Assignment Three (3)

By:

Jada Sinanan ID#: 1226302

An individual assignment submitted in partial fulfilment of the requirements,

 for the Course Reading Methodology

Lecturer:

Ms. Judith Sharp.

Due date: March 30,2021


Bottom-Up Theory in Reading

Learning to read is one of the most critical skills students must obtain during early childhood

education. Reading skills set the foundation for overall academic success. There are several

ways to approach reading instruction, and educators often rely on several reading theories.

According to the academic source reading is defined as an intellectual process that includes

decoding symbols to arrive at a meaning and is also an active process of constructing

meaning.

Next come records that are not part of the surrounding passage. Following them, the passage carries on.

(** C9.  A row whose payload is no JSON is left out of the output and
    costs nothing else: every run of the loop collects the features it
    would collect from the folder in which that row is removed from its
    chunk, and [extract_data] ends accordingly; the warning is printed
    when the row is reached; and a valid row of the same chunk is in the
    output. *)
Theorem undecodable_feature_is_skipped (fs : gmap string (file G)) bbox
    filename before r after :
  fs !! filename = Some (FeatureFile (before ++ r :: after)) →
  properties r = JsonInvalid →
  let fs' := <[filename := FeatureFile (before ++ after)]> fs in
  (∀ files s, all_features (extract_files fs bbox files s) =
              all_features (extract_files fs' bbox files s)) ∧
  (∀ top_left bottom_right metadata files,
     bbox = query_box top_left bottom_right →
     load_metadata fs = inr metadata →
     build_index metadata ≫= (λ entries, intersecting_files entries bbox)
       = Returned files →
     ∃ log, extract_data fs top_left bottom_right =
              (log, outcome_of (files ≫= file_features fs' bbox))) ∧
  (∀ s, intersects (geometry r) bbox = true →
        Forall (λ r', properties r' ≠ JsonOther) before →
        PropertiesNotParsed ∈ stdout (extract_file fs bbox s filename)) ∧
  (∀ v properties_dict s,
     v ∈ before ++ after →
     properties v = JsonObject properties_dict →
     intersects (geometry v) bbox = true →
     Forall (λ r', properties r' ≠ JsonOther) (before ++ after) →
     Feature (properties_dict ∪ {[ "type" := JStr "Feature" ]}) (geometry v)
       ∈ all_features (extract_file fs bbox s filename)).
Proof.
  intros Hfile Hr fs'.
  set (keep := λ r' : row G, intersects (geometry r') bbox).
  assert (Hrows : rows_features (List.filter keep (before ++ r :: after)) =
                  rows_features (List.filter keep (before ++ after))).
  { rewrite !List.filter_app. simpl. destruct (keep r); [|done].
    apply (iterrows_invalid _ r _ (State [] []) Hr). }
  assert (Hsame : ∀ name, file_features fs bbox name = file_features fs' bbox name).
  { intros name. destruct (decide (name = filename)) as [->|Hne].
    - rewrite (file_features_rows fs bbox filename _ Hfile).
      rewrite (file_features_rows fs' bbox filename (before ++ after))
        by apply lookup_insert_eq.
      done.
    - unfold file_features, extract_file, fs'. by rewrite lookup_insert_ne. }
  assert (Hbind : ∀ files, files ≫= file_features fs bbox =
                           files ≫= file_features fs' bbox).
  { intros files. induction files as [|name files IH]; [done|].
    by rewrite !bind_cons, IH, Hsame. }
  split_and!.
  - intros files s. by rewrite !extract_files_state, Hbind.
  - intros tl br metadata files -> Hload Hfiles.
    destruct (extract_data_candidates fs tl br metadata _ Hload Hfiles)
      as (log & Hrun & _).
    exists log. by rewrite Hrun, Hbind.
  - intros s Hbox Hbefore. unfold extract_file. rewrite Hfile. simpl.
    fold keep. rewrite List.filter_app. simpl. unfold keep at 2. rewrite Hbox.
    rewrite iterrows_app.
    assert (Hok : Forall (λ r', properties r' ≠ JsonOther)
                    (List.filter keep before)).
    { apply Forall_forall. intros x [Hx _]%list_elem_of_In%filter_In.
      by eapply Forall_forall in Hbefore; [|apply list_elem_of_In]. }
    pose proof (iterrows_returns _ s Hok) as Hret.
    destruct (iterrows (List.filter keep before) s) as [s1 res]. simpl in Hret.
    subst res. simpl. rewrite Hr.
    rewrite (iterrows_state _ (print _ s1)). simpl.
    destruct (iterrows _ (State [] [])) as [s2 [[]|e]]; simpl;
      rewrite ?elem_of_app, ?list_elem_of_singleton; auto.
  - intros v m s Hv Hm Hbox Hall.
    rewrite extract_file_state, elem_of_app. right.
    rewrite Hsame.
    rewrite (file_features_rows fs' bbox filename (before ++ after))
      by apply lookup_insert_eq.
    apply rows_features_valid; [| |done].
    + apply Forall_forall. intros x [Hx _]%list_elem_of_In%filter_In.
      by eapply Forall_forall in Hall; [|apply list_elem_of_In].
    + apply list_elem_of_In, filter_In. by rewrite <- list_elem_of_In.
Qed.

End recovery.

Section typed_output.
Context {G : Type} `{Geometry G} `{RTree}.

Lemma union_type_lookup (properties_dict : gmap string json) :
  (properties_dict !! "type" = None →
   (properties_dict ∪ {[ "type" := JStr "Feature" ]}) !! "type"
     = Some (JStr "Feature")) ∧
  (∀ v, properties_dict !! "type" = Some v →
        (properties_dict ∪ {[ "type" := JStr "Feature" ]}) !! "type" = Some v).
Proof.
  split.
  - intros Hnone. rewrite lookup_union_r by done. apply lookup_singleton_eq.
  - intros v Hv. by apply lookup_union_Some_l.
Qed.

(** C10.  Every feature written by [extract_data] comes from a row of a
    chunk file that meets the query box and whose payload is a JSON object;
    its properties are that object laid over [{"type": "Feature"}]: they
    map ["type"] to ["Feature"] unless the payload has a ["type"] of its
    own, which then wins, and they keep every other key of the payload. *)
Theorem output_properties_carry_type (fs : gmap string (file G))
    top_left bottom_right log features f :
  extract_data fs top_left bottom_right = (log, Wrote features) →
  f ∈ features →
  ∃ filename rows r properties_dict,
    fs !! filename = Some (FeatureFile rows) ∧ r ∈ rows ∧
    intersects (geometry r) (query_box top_left bottom_right) = true ∧
    properties r = JsonObject properties_dict ∧
    feature_geometry f = geometry r ∧
    feature_properties f =
      properties_dict ∪ {[ "type" := JStr "Feature" ]} ∧
    (properties_dict !! "type" = None →
     feature_properties f !! "type" = Some (JStr "Feature")) ∧
    (∀ v, properties_dict !! "type" = Some v →
          feature_properties f !! "type" = Some v) ∧
    (∀ key v, properties_dict !! key = Some v →
              feature_properties f !! key = Some v).
Proof.
  intros [files ->]%extract_data_Wrote_inv.
  intros (filename & Hf & _)%list_elem_of_bind.
  apply file_features_inv in Hf as (rows & r & m & Hfile & Hr & Hbox & Hm & ->).
  exists filename, rows, r, m. simpl.
  destruct (union_type_lookup m) as [Hdefault Hoverride].
  split_and!; try done.
  intros key v Hkey. by apply lookup_union_Some_l.
Qed.

End typed_output.

(** ** A dataset smaller than the precision of the chunk names *)

(** Hundred-millionths of a degree. *)
Definition tiny (n : Z) : Qc := Q2Qc (n # 100000000).

Definition named (name : string) : payload :=
  JsonObject {[ "name" := JStr name ]}.

Definition shed_a : row Box :=
  Row (box (tiny 0) (tiny 0) (tiny 5) (tiny 5)) (named "a").
Definition shed_b : row Box :=
  Row (box (tiny 22) (tiny 1) (tiny 28) (tiny 5)) (named "b").
Definition shed_c : row Box :=
  Row (box (tiny 95) (tiny 95) (tiny 100) (tiny 100)) (named "c").

(** Three rectangles within a millionth of a degree; [tiny_bounds] is
    their bounding box. *)
Definition tiny_gdf : list (row Box) := [shed_a; shed_b; shed_c].
Definition tiny_bounds : Qc * Qc * Qc * Qc :=
  (tiny 0, tiny 0, tiny 100, tiny 100).

(** The folder [divide_data] leaves. *)
Definition tiny_folder : gmap string (file Box) :=
  match divide_data tiny_gdf ∅ "loc" tiny_bounds with
  | Returned fs => fs
  | Raised _ => ∅
  end.

(** The names of the rows a folder stores, file by file. *)
Definition stored_names (fs : gmap string (file Box))
  : list (string * list (option json)) :=
  List.map (λ entry : string * file Box,
              (entry.1,
               List.map (λ r, match properties r with
                              | JsonObject m => m !! "name"
                              | _ => None
                              end)
                        (default [] (read_file entry.2))))
           (map_to_list fs).

(** The query of the whole bounding box: its top-left and bottom-right
    corners, as (latitude, longitude). *)
Definition tiny_top_left : Qc * Qc := (tiny 100, tiny 0).
Definition tiny_bottom_right : Qc * Qc := (tiny 0, tiny 100).

(** What an outcome wrote. *)
Definition written {G} (o : outcome G) : list (feature G) :=
  match o with
  | Wrote features => features
  | _ => []
  end.

#[global] Instance exn_eq_dec : EqDecision exn.
Proof. solve_decision. Defined.

#[global] Instance result_eq_dec `{EqDecision A} : EqDecision (result A).
Proof. solve_decision. Defined.

(** Settles a decidable statement by evaluation. *)
Ltac by_evaluation :=
  lazymatch goal with
  | |- ?P =>
      let d := constr:(_ : Decision P) in
      apply (@bool_decide_eq_true_1 P d); vm_compute; reflexivity
  end.

(** The grid of [tiny_bounds]. *)
Definition tiny_grid : Qc * list Qc * list Qc :=
  match grid tiny_bounds with
  | Returned g => g
  | Raised _ => (0, [], [])
  end.

(** C6 on [tiny_gdf].  The step of the grid is a ten-millionth of a degree,
    so the cells at the origins [(0, 0)] and [(2e-7, 0)] get the same file
    name.  The first holds [shed_a], the second [shed_b]: the file written
    for the first is overwritten by the second, and after the partition no
    chunk holds [shed_a] although it meets a cell of the grid. *)
Theorem tiny_partition_overwrites_chunk :
  divide_data tiny_gdf ∅ "loc" tiny_bounds = Returned tiny_folder ∧
  grid tiny_bounds = Returned tiny_grid ∧
  tiny_grid.1.1 = tiny 10 ∧
  tiny_grid.1.2 !! 0%nat = Some (tiny 0) ∧
  tiny_grid.1.2 !! 2%nat = Some (tiny 20) ∧
  tiny_grid.2 !! 0%nat = Some (tiny 0) ∧
  cell_gdf tiny_gdf
    (grid_cell (tiny 10) (tiny 100) (tiny 100) (tiny 0) (tiny 0))
    = [shed_a] ∧
  cell_gdf tiny_gdf
    (grid_cell (tiny 10) (tiny 100) (tiny 100) (tiny 20) (tiny 0))
    = [shed_b] ∧
  chunk_filename "loc" (tiny 0) (tiny 0) = "loc_0.000000_0.000000.geojson" ∧
  chunk_filename "loc" (tiny 20) (tiny 0) = "loc_0.000000_0.000000.geojson" ∧
  tiny_folder !! "loc_0.000000_0.000000.geojson"
    = Some (FeatureFile [shed_b]) ∧
  stored_names tiny_folder =
    [("loc_metadata.json", []);
     ("loc_0.000001_0.000001.geojson", [Some (JStr "c")]);
     ("loc_0.000000_0.000000.geojson", [Some (JStr "b")])].
Proof.
  split_and!;
    first [ by_evaluation | vm_compute; reflexivity ].
Qed.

Reading is also a thinking process.

There are many theories concerning the best way to teach reading and how people actually

learn to read. As in many instructional practices, some theories come and go in popularity,

and some have greater success than others. I will be discussing the bottom- up theory in

reading.

The bottom-up reading model involves a step-by-step mastery of reading components so that

the student eventually becomes literate. This theory relies on direct and explicit instruction of

the five components of reading throughout early childhood education.

The term "bottom up" is exactly how this process works. The initial focus for early literacy is

the instruction of the basic or foundational skills necessary for life-long mastery of literacy

and the components of reading. In bottom-up reading activities, student learn to read from the

bottom, or foundation, up to concepts like reading comprehension.

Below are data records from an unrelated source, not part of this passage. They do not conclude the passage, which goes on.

(** The labels of the products chart. *)
Lemma substring_0_all (s : string) (n : nat) :
  (String.length s ≤ n)%nat → String.substring 0 n s = s.
Proof.
  revert n. induction s as [|c s IH]; intros [|n] Hn; simpl in *; try done; [lia|].
  rewrite IH; [done|lia].
Qed.

Lemma top_products_NoDup_ids w d b :
  store w = Some d → (load_stats_from_mongodb w).1 = inr (Some b) →
  NoDup (ProductStats._id <$> product_stats d) →
  NoDup (ProductStats._id <$> top_products b).
Proof.
  intros Hd Hb Hnd. rewrite (load_top_products w d b Hd Hb), fmap_take.
  eapply sublist_NoDup; [|apply sublist_take].
  by rewrite merge_sort_Permutation.
Qed.

Lemma top_products_subseteq w d b :
  store w = Some d → (load_stats_from_mongodb w).1 = inr (Some b) →
  top_products b ⊆ product_stats d.
Proof.
  intros Hd Hb. rewrite (load_top_products w d b Hd Hb).
  etrans; [apply subseteq_take|]. intros p. by rewrite merge_sort_Permutation.
Qed.

(** X13: when the product ids have at most 15 characters (and are unique,
    as [_id] is), the labels of the products chart (line 763) are the ids
    followed by '...', pairwise different. *)
Theorem product_ids_NoDup w d :
  store w = Some d →
  NoDup (ProductStats._id <$> product_stats d) →
  Forall (λ p, (String.length (ProductStats._id p) ≤ 15)%nat) (product_stats d) →
  ∃ b, (load_stats_from_mongodb w).1 = inr (Some b) ∧
    product_ids b = (λ p, ProductStats._id p +:+ "...") <$> top_products b ∧
    NoDup (product_ids b).
Proof.
  intros Hd Hnd Hlen. destruct (load_stats_returns w d Hd) as [b Hb].
  exists b. split; [done|].
  assert (product_ids b = (λ p, ProductStats._id p +:+ "...") <$> top_products b)
    as Hids.
  { unfold product_ids. apply list_fmap_ext. intros _ p Hp%list_elem_of_lookup_2.
    simpl. rewrite substring_0_all; [done|].
    rewrite Forall_forall in Hlen. by apply Hlen, (top_products_subseteq w d b). }
  split; [done|]. rewrite Hids.
  rewrite (list_fmap_compose ProductStats._id (λ s, s +:+ "...")).
  apply NoDup_fmap_2; [|by eapply top_products_NoDup_ids].
  intros s1 s2 Heq. by apply string_app_inv_tail in Heq.
Qed.

Lemma product_ids_NoDup_witness :
  ∃ b, (load_stats_from_mongodb (world_of sample_database)).1 = inr (Some b) ∧
    product_ids b = (λ p, ProductStats._id p +:+ "...") <$> top_products b ∧
    NoDup (product_ids b).
Proof.
  apply (product_ids_NoDup (world_of sample_database) sample_database).
  - reflexivity.
  - apply (bool_decide_unpack _). vm_compute. exact I.
  - repeat constructor; simpl; lia.
Defined.

(** ** The users tab *)

Lemma dict_sum_singleton k v : dict_sum {[ k := v ]} = v.
Proof. unfold dict_sum. rewrite map_to_list_singleton. simpl. lia. Qed.

Lemma dict_sum_insert (m : gmap string Z) k v :
  m !! k = None → dict_sum (<[k := v]> m) = v + dict_sum m.
Proof.
  intros Hk. unfold dict_sum. by rewrite map_to_list_insert.
Qed.

(** The three counters count the rows that have a review count. *)
Lemma rows_in_total rows :
  rows_in Casual rows + rows_in Regular rows + rows_in Power rows =
    Z.of_nat (length (filter (λ u, is_Some (UserStats.review_count u)) rows)).
Proof.
  unfold rows_in. induction rows as [|u rows IH]; [done|].
  rewrite !filter_cons. destruct (UserStats.review_count u) as [n|]; simpl.
  - destruct (decide (is_Some (Some n))) as [_|Hn]; [|exfalso; eauto].
    destruct (segment_of n); repeat case_decide; simplify_eq; simpl in *; lia.
  - destruct (decide (is_Some (@None Z))) as [[? [=]]|_].
    repeat case_decide; simplify_eq; simpl in *; lia.
Qed.

(** X14: the divisor of the segment percentages (line 712) is the number of
    user summaries that have a review count, or 1 when there is none: it is
    never 0. *)
Theorem total_users_positive w d :
  store w = Some d →
  ∃ b, (load_stats_from_mongodb w).1 = inr (Some b) ∧
    0 < total_users b ∧
    total_users b =
      Z.max 1 (Z.of_nat (length
        (filter (λ u, is_Some (UserStats.review_count u)) (user_stats d)))).
Proof.
  intros Hd.
  destruct (load_stats_returns w d Hd) as [b Hb].
  exists b. split; [done|].
  assert (dict_sum (user_segments b) =
    Z.of_nat (length (filter (λ u, is_Some (UserStats.review_count u)) (user_stats d))))
    as Hsum.
  { rewrite <-rows_in_total. rewrite (load_user_segments w d b Hd Hb).
    rewrite !dict_sum_insert by by simplify_map_eq.
    rewrite dict_sum_singleton. unfold rows_in.
    rewrite (list_filter_iff _ _ _ (λ u, lte_5_Casual (UserStats.review_count u))).
    rewrite (list_filter_iff _ _ _ (λ u, gt_5_lte_50_Regular (UserStats.review_count u))).
    rewrite (list_filter_iff _ _ _ (λ u, gt_50_Power (UserStats.review_count u))).
    lia. }
  unfold total_users. rewrite Hsum.
  destruct (Z.ltb_spec 0 (Z.of_nat (length
    (filter (λ u, is_Some (UserStats.review_count u)) (user_stats d))))); lia.
Qed.

Lemma total_users_positive_witness :
  ∃ b, (load_stats_from_mongodb (world_of sample_database)).1 = inr (Some b) ∧
    0 < total_users b ∧
    total_users b =
      Z.max 1 (Z.of_nat (length
        (filter (λ u, is_Some (UserStats.review_count u))
           (user_stats sample_database)))).
Proof.
  apply (total_users_positive (world_of sample_database) sample_database).
  reflexivity.
Defined.

(** ** Loading the data in [main] *)

Lemma connect_mongodb_errors w :
  errors (connect_mongodb w).2 =
    errors w ++ match try_raises w with
                | Some e => ["MongoDB connection failed: " +:+ e]
                | None => []
                end.
Proof.
  unfold connect_mongodb, connect_mongodb_try, imports, load_dotenv,
    environ_get, MongoClient, client_getitem, st_error, try_raises.
  cbv [mbind M_bind mret M_ret].
  destruct (import_error w) as [e|]; [done|]. cbn.
  destruct ((environ w ∪ dotenv w) !! "MONGODB_URI") as [uri|];
    [|cbn; by rewrite (right_id_L [] (++))].
  destruct uri as [|c uri]; cbn; [by rewrite (right_id_L [] (++))|].
  destruct (client_error w _) as [e|]; cbn; [done|].
  destruct (name_error w _) as [e|]; cbn; [done|]. by rewrite (right_id_L [] (++)).
Qed.

Lemma connect_mongodb_Some_errors w db :
  (connect_mongodb w).1 = Some db → errors (connect_mongodb w).2 = errors w.
Proof.
  unfold connect_mongodb, connect_mongodb_try, imports, load_dotenv,
    environ_get, MongoClient, client_getitem, st_error.
  cbv [mbind M_bind mret M_ret].
  destruct (import_error w) as [e|]; [done|]. cbn.
  destruct (truthy_str _); [|done]. cbn.
  destruct (client_error w _) as [e|]; [done|]. cbn.
  by destruct (name_error w _) as [e|].
Qed.

(** X15: without a store handle [main] gets no bundle and ends by showing
    the could-not-connect message (lines 241-243).  Before it comes the
    connection-failed message with the exception of the try block when a
    step of the block raised, and nothing when the block returned None for
    want of a URI; the deployment is untouched. *)
Theorem main_load_unavailable w :
  unavailable w →
  (main_load w).1 = inr None ∧
  server (main_load w).2 = server w ∧
  errors (main_load w).2 =
    errors w ++
    match try_raises w with
    | Some e => ["MongoDB connection failed: " +:+ e]
    | None => []
    end ++ ["❌ Could not connect to MongoDB. Check your .env file."].
Proof.
  intros Hu.
  pose proof (load_stats_not_available w Hu) as Hl.
  pose proof (load_stats_world w) as Hw.
  pose proof (connect_mongodb_world w) as (Hs & _).
  pose proof (connect_mongodb_errors w) as He.
  unfold main_load, st_error. cbv [mbind E_bind mret E_ret returns].
  destruct (load_stats_from_mongodb w) as [r w'']; simpl in *. subst r w''.
  simpl. split; [done|]. split; [done|].
  by rewrite He, <-(assoc_L (++)).
Qed.

Lemma main_load_unavailable_witness :
  (main_load world_without_driver).1 = inr None ∧
  server (main_load world_without_driver).2 = server world_without_driver ∧
  errors (main_load world_without_driver).2 =
    errors world_without_driver ++
    match try_raises world_without_driver with
    | Some e => ["MongoDB connection failed: " +:+ e]
    | None => []
    end ++ ["❌ Could not connect to MongoDB. Check your .env file."].
Proof.
  apply (main_load_unavailable world_without_driver).
  left. by eexists.
Defined.

(** X16: with a store behind the handle, one that answers, [main] gets the
    bundle of [load_stats_from_mongodb] and shows no error. *)
Theorem main_load_available w d :
  store w = Some d →
  (main_load w).1 = (load_stats_from_mongodb w).1 ∧
  (∃ b, (main_load w).1 = inr (Some b)) ∧
  errors (main_load w).2 = errors w.
Proof.
  intros Hd. destruct (load_stats_returns w d Hd) as [b Hb].
  apply store_connect in Hd as (db & w' & Hc & Hu & ->).
  pose proof (connect_mongodb_Some_errors w db) as He.
  pose proof (load_stats_world w) as Hw.
  unfold main_load. cbv [mbind E_bind mret E_ret].
  destruct (load_stats_from_mongodb w) as [[e|[b'|]] w''] eqn:Hl;
    simpl in *; try done.
  rewrite Hc in He, Hw. simpl in *. subst w''. split; [done|]. split; [eauto|].
  by apply He.
Qed.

The bottom-up theory says that reading is a skill in which students learn to read in a step-by-

step way. This approach utilizes a building-block approach starting with the foundation of

phonics and phonemic awareness. The theory recognizes that students must first learn the

basics to fully understand the more complex components, such as comprehension and

inferences.
The bottom-up theory is widely used because of its sequential approach. This theory

recognizes reading as a development process that is best learned in a way that starts with a

foundation and builds with complexity.

The bottom-up reading model is what most parents of children are familiar with: learning the

alphabet, learning what sounds the letters make, beginning to string the sounds together while

getting an understanding of phonics and then eventually approaching a text.

The bottom-up model helps the top-down model to do what it does so well. Students begin to

recognize words, which increases their speed and begins to give them the chance to use

context to figure out what new words are. The context is also supplied by the theme or

content of the work in question. Readers are not passive recipients of information but are

active contributors to the meaning of the text.